Where a line below holds the string "output", that line goes into the answer.
----------------------------------------
Lemma lstrip_suffix (l : list ascii) :
  exists ws, l = ws ++ Py.lstrip_chars l.
Proof.
  induction l as [| c l [ws IH]]; [by exists [] |]. simpl.
  destruct (Py.is_space c); [| by exists []].
  exists (c :: ws). simpl. by f_equal.
Qed.

Lemma strip_chars_fix (l : list ascii) :
  hd_ok l = true -> hd_ok (rev l) = true -> Py.strip_chars l = l.
Proof.
  intros H1 H2. unfold Py.strip_chars, Py.rstrip_chars.
  by rewrite (lstrip_fix l H1), (lstrip_fix (rev l) H2), rev_involutive.
Qed.

Lemma strip_chars_hd (l : list ascii) :
  hd_ok (Py.strip_chars l) = true /\ hd_ok (rev (Py.strip_chars l)) = true.
Proof.
  unfold Py.strip_chars, Py.rstrip_chars. set (y := Py.lstrip_chars l).
  split; [| rewrite rev_involutive; apply lstrip_hd_ok].
  destruct (lstrip_suffix (rev y)) as [ws Hws].
  assert (Hy : y = rev (Py.lstrip_chars (rev y)) ++ rev ws).
  { rewrite <- rev_app_distr, <- Hws. by rewrite rev_involutive. }
  destruct (rev (Py.lstrip_chars (rev y))) as [| c t] eqn:Hr; [done |].
  pose proof (lstrip_hd_ok l) as Hh. fold y in Hh. rewrite Hy in Hh. done.
Qed.

Lemma collapse_go_snoc (b : bool) (l : list ascii) (c : ascii) :
  Py.is_space c = false ->
  Py.collapse_go b (l ++ [c]) = Py.collapse_go b l ++ [c].
Proof.
  intros Hc. revert b. induction l as [| x l IH]; intros b; simpl.
  - by rewrite Hc.
  - destruct (Py.is_space x); [destruct b |]; by rewrite ?IH.
Qed.

Lemma collapse_go_hd (l : list ascii) :
  hd_ok l = true -> hd_ok (rev l) = true ->
  hd_ok (Py.collapse_go false l) = true
  /\ hd_ok (rev (Py.collapse_go false l)) = true.
Proof.
  intros H1 H2. split.
  - destruct l as [| c l]; [done |]. simpl in *.
    destruct (Py.is_space c) eqn:Hc; [done |]. simpl. by rewrite Hc.
  - destruct (rev l) as [| c t] eqn:Hr.
    + apply (f_equal (@rev ascii)) in Hr. rewrite rev_involutive in Hr.
      by subst l.
    + apply (f_equal (@rev ascii)) in Hr. rewrite rev_involutive in Hr.
      simpl in Hr. subst l. simpl in H2. apply negb_true_iff in H2.
      rewrite collapse_go_snoc, rev_app_distr by done. simpl.
      by rewrite H2.
Qed.

Lemma collapse_go_single_spaced (prev : bool) (l : list ascii) :
  single_spaced prev (Py.collapse_go prev l) = true.
Proof.
  revert prev. induction l as [| c l IH]; intros prev; [done |]. simpl.
  destruct (Py.is_space c) eqn:Hc.
  - destruct prev; [apply IH |]. simpl. by rewrite IH.
  - simpl. rewrite Hc. apply IH.
Qed.

Lemma collapse_go_fix (prev : bool) (l : list ascii) :
  single_spaced prev l = true -> Py.collapse_go prev l = l.
Proof.
  revert prev. induction l as [| c l IH]; intros prev; [done |]. simpl.
  destruct (Py.is_space c) eqn:Hc.
  - intros [[Hp Heq%Ascii.eqb_eq]%andb_true_iff Hr]%andb_true_iff.
    apply negb_true_iff in Hp. subst prev c. by rewrite IH.
  - intros Hr. by rewrite IH.
Qed.

(** Normalising a normalised line changes nothing. *)
Lemma norm_line_idem (b : string) : norm_line (norm_line b) = norm_line b.
Proof.
  unfold norm_line, Py.collapse_ws, Py.strip. rewrite !chars_str.
  destruct (strip_chars_hd (Py.chars b)) as [H1 H2].
  destruct (collapse_go_hd _ H1 H2) as [H3 H4].
  rewrite (strip_chars_fix _ H3 H4).
  by rewrite (collapse_go_fix false _ (collapse_go_single_spaced false _)).
Qed.

Lemma tight_line_short (b : string) :
  String.length (norm_line b) <= 180 -> tight_line b = norm_line b.
Proof.
  intros Hlen. unfold tight_line, Py.str_slice_to.
  rewrite slice_to_nonneg by lia.
  rewrite take_ge by (rewrite length_chars; simpl; lia). apply str_chars.
Qed.

(** With lines of at most 180 characters, the loop keeps the keys of the
    lines it holds pairwise different. *)
Lemma tighten_loop_keys (bullets : list string) (n : Z) (seen : gset string)
    (cleaned : list string) :
  Forall (fun b => String.length (norm_line b) <= 180) bullets ->
  (forall t, t ∈ cleaned -> Py.lower t ∈ seen) ->
  NoDup (map Py.lower cleaned) ->
  NoDup (map Py.lower (tighten_loop bullets n seen cleaned)).
Proof.
  intros Hshort. revert seen cleaned.
  induction Hshort as [| b bullets Hb _ IH]; intros seen cleaned Hseen Hnd;
    [done |].
  cbn [tighten_loop]. cbv zeta. fold (norm_line b).
  destruct (Py.truthy (norm_line b)); cbn [negb]; [| by apply IH].
  destruct (decide (_ ∈ seen)) as [| Hnew]; [by apply IH |].
  fold (tight_line b). rewrite (tight_line_short b Hb).
  assert (Hnd' : NoDup (map Py.lower (cleaned ++ [norm_line b]))).
  { rewrite map_app. apply NoDup_app. split; [done |]. split.
    - intros k Hk ->%list_elem_of_singleton. apply Hnew.
      apply list_elem_of_fmap in Hk as (t & -> & Ht). by apply Hseen.
    - apply NoDup_singleton. }
  destruct (_ <=? _)%Z; [done |]. apply IH; [| done].
  intros t [Ht | ->%list_elem_of_singleton]%elem_of_app; set_solver.
Qed.

(** A list of normalised, non-empty, short lines with pairwise different
    keys that fits the cap goes through the loop unchanged. *)
Lemma tighten_loop_fixed (l : list string) (n : Z) (seen : gset string)
    (cleaned : list string) :
  Forall (fun t => norm_line t = t /\ Py.truthy t = true
                   /\ String.length t <= 180) l ->
  NoDup (map Py.lower l) ->
  (forall t, t ∈ l -> Py.lower t ∉ seen) ->
  (Z.of_nat (length (cleaned ++ l)) <= Z.max 1 n)%Z ->
  tighten_loop l n seen cleaned = cleaned ++ l.
Proof.
  intros Hfix. revert seen cleaned.
  induction Hfix as [| t l (Hn & Ht & Hlen) _ IH];
    intros seen cleaned Hnd Hseen Hcap.
  { simpl. by rewrite app_nil_r. }
  cbn [tighten_loop]. cbv zeta. fold (norm_line t). rewrite Hn, Ht.
  cbn [negb]. destruct (decide (_ ∈ seen)) as [Hin | _].
  { exfalso. by apply (Hseen t); [left |]. }
  replace (Py.str_slice_to t 180) with t.
  2:{ pose proof (tight_line_short t) as Hs. unfold tight_line in Hs.
      rewrite Hn in Hs. by rewrite Hs. }
  simpl in Hnd. apply NoDup_cons in Hnd as [Hnot Hnd].
  rewrite length_app in Hcap. simpl in Hcap.
  destruct (Z.leb_spec n (Z.of_nat (length (cleaned ++ [t])))) as [Hle | Hgt].
  - rewrite length_app in Hle. simpl in Hle.
    assert (l = []) as -> by (destruct l; [done | simpl in *; lia]). done.
  - rewrite (IH ({[Py.lower t]} ∪ seen) (cleaned ++ [t])); [| done | |].
    + by rewrite <- app_assoc.
    + intros u Hu [Heq%elem_of_singleton | Hin]%elem_of_union.
      * apply Hnot. rewrite <- Heq. apply list_elem_of_fmap. by exists u.
      * apply (Hseen u); [by right | done].
    + rewrite !length_app. simpl. lia.
Qed.

(** X7.  With de-duplication on, [tighten_bullets] returns the lines of a
    sub-list of the bullets, in their order; every line is non-empty and has
    at most 180 characters; a cap of at least one is respected, and with a
    smaller cap at most one line is returned. *)
Theorem tighten_bullets_shape (V : Flags) (bullets : list string) (n : Z) :
  dedup_tighten V = true ->
  exists kept,
    sublist kept bullets
    /\ tighten_bullets V bullets n = map tight_line kept
    /\ (Z.of_nat (length (tighten_bullets V bullets n)) <= Z.max 1 n)%Z
    /\ Forall (fun t => 0 < String.length t <= 180)
              (tighten_bullets V bullets n).
Proof.
  intros Hflag. unfold tighten_bullets. rewrite Hflag. cbn [negb].
  destruct (tighten_loop_shape bullets n ∅ []) as (kept & Hsub & Heq & Ht & Hl);
    [simpl; lia |].
  exists kept. rewrite Heq. simpl in *. split; [done |]. split; [done |].
  split; [done |]. apply Forall_fmap. eapply Forall_impl; [exact Ht |].
  intros b Hb. by apply tight_line_shape.
Qed.

Lemma tighten_bullets_shape_witness :
  exists kept,
    sublist kept ["  Led   the team "; ""; "led the TEAM"; "Built tools"]
    /\ tighten_bullets V11_defaults
         ["  Led   the team "; ""; "led the TEAM"; "Built tools"] 6
       = map tight_line kept
    /\ (Z.of_nat (length (tighten_bullets V11_defaults
          ["  Led   the team "; ""; "led the TEAM"; "Built tools"] 6))
        <= Z.max 1 6)%Z
    /\ Forall (fun t => 0 < String.length t <= 180)
         (tighten_bullets V11_defaults
            ["  Led   the team "; ""; "led the TEAM"; "Built tools"] 6).
Proof. apply tighten_bullets_shape. reflexivity. Defined.

(** X8.  When no normalised bullet is longer than 180 characters, no two
    lines of the output are equal up to letter case, and tightening the
    output again returns it unchanged. *)
Theorem tighten_bullets_short_lines (V : Flags) (bullets : list string)
    (n : Z) :
  dedup_tighten V = true ->
  Forall (fun b => String.length (norm_line b) <= 180) bullets ->
  NoDup (map Py.lower (tighten_bullets V bullets n))
  /\ tighten_bullets V (tighten_bullets V bullets n) n
     = tighten_bullets V bullets n.
Proof.
  intros Hflag Hshort. unfold tighten_bullets. rewrite Hflag. cbn [negb].
  assert (Hnd : NoDup (map Py.lower (tighten_loop bullets n ∅ []))).
  { apply tighten_loop_keys; [done | by intros t ?%elem_of_nil | constructor]. }
  split; [done |].
  destruct (tighten_loop_shape bullets n ∅ []) as (kept & Hsub & Heq & Ht & Hl);
    [simpl; lia |].
  simpl in Heq, Hl. rewrite Heq in *.
  apply (tighten_loop_fixed _ n ∅ []); [| done | set_solver | done].
  apply Forall_fmap. apply Forall_forall. intros b Hb.
  assert (Hs : String.length (norm_line b) <= 180).
  { rewrite Forall_forall in Hshort. apply Hshort.
    eapply elem_of_submseteq; [done | by apply sublist_submseteq]. }
  rewrite Forall_forall in Ht. simpl. rewrite (tight_line_short b Hs).
  split; [apply norm_line_idem |]. split; [by apply Ht | done].
Qed.

Lemma tighten_bullets_short_lines_witness :
  NoDup (map Py.lower (tighten_bullets V11_defaults
           ["  Led   the team "; ""; "led the TEAM"; "Built tools"] 6))
  /\ tighten_bullets V11_defaults
       (tighten_bullets V11_defaults
          ["  Led   the team "; ""; "led the TEAM"; "Built tools"] 6) 6
     = tighten_bullets V11_defaults
         ["  Led   the team "; ""; "led the TEAM"; "Built tools"] 6.
Proof.
  apply tighten_bullets_short_lines; [reflexivity |].
  apply Forall_forall. intros b Hb. apply Nat.leb_le.
  repeat (apply elem_of_cons in Hb as [-> | Hb]; [by vm_compute |]).
  by apply elem_of_nil in Hb.
Defined.

(** ** Further properties: the metric-first variant *)

#[local] Instance rank_le_total : Total rank_le.
Proof. intros x y. unfold rank_le. lia. Qed.

#[local] Instance rank_le_trans : Transitive rank_le.
Proof. intros x y z. unfold rank_le. lia. Qed.

Lemma scored_from_idx (k : nat) (bullets : list string) :
  map (fun x => x.1.2) (scored_from k bullets) = seq k (length bullets).
Proof.
  revert k. induction bullets as [| b l IH]; intros k; [done |].
  simpl. by rewrite IH.
Qed.

Lemma scored_from_elem (k : nat) (bullets : list string)
    (x : nat * nat * string) :
  x ∈ scored_from k bullets ->
  exists i, x.1.2 = k + i /\ bullets !! i = Some x.2
            /\ x.1.1 = bullet_score x.2.
Proof.
  revert k. induction bullets as [| b l IH]; intros k; [by intros ?%elem_of_nil |].
  simpl. intros [-> | Hx]%elem_of_cons.
  - exists 0. simpl. split; [lia | done].
  - destruct (IH (S k) Hx) as (i & Hi & Hl & Hs).
    exists (S i). split; [lia | done].
Qed.

Lemma scored_from_bullets (k : nat) (bullets : list string) :
  map (fun x => x.2) (scored_from k bullets) = bullets.
Proof.
  revert k. induction bullets as [| b l IH]; intros k; [done |].
  simpl. by rewrite IH.
Qed.

(** A list sorted by [rank_le] whose indices are pairwise different is
    sorted strictly. *)
Lemma strongly_sorted_strict (l : list (nat * nat * string)) :
  StronglySorted rank_le l -> NoDup (map (fun x => x.1.2) l) ->
  StronglySorted
    (fun x y => y.1.1 < x.1.1 \/ (x.1.1 = y.1.1 /\ x.1.2 < y.1.2)) l.
Proof.
  induction 1 as [| x l Hl IH Hx]; intros Hnd; [constructor |].
  simpl in Hnd. apply NoDup_cons in Hnd as [Hnot Hnd].
  constructor; [by apply IH |].
  rewrite Forall_forall in Hx |- *. intros y Hy.
  destruct (Hx y Hy) as [? | [? ?]]; [by left |].
  right. split; [done |].
  assert (x.1.2 ≠ y.1.2); [| lia].
  intros Heq. apply Hnot. rewrite Heq.
  apply list_elem_of_fmap. by exists y.
Qed.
----------------------------------------
**THE ANSWER**:
    lines of the output are equal up to letter case, and tightening the
    output again returns it unchanged. *)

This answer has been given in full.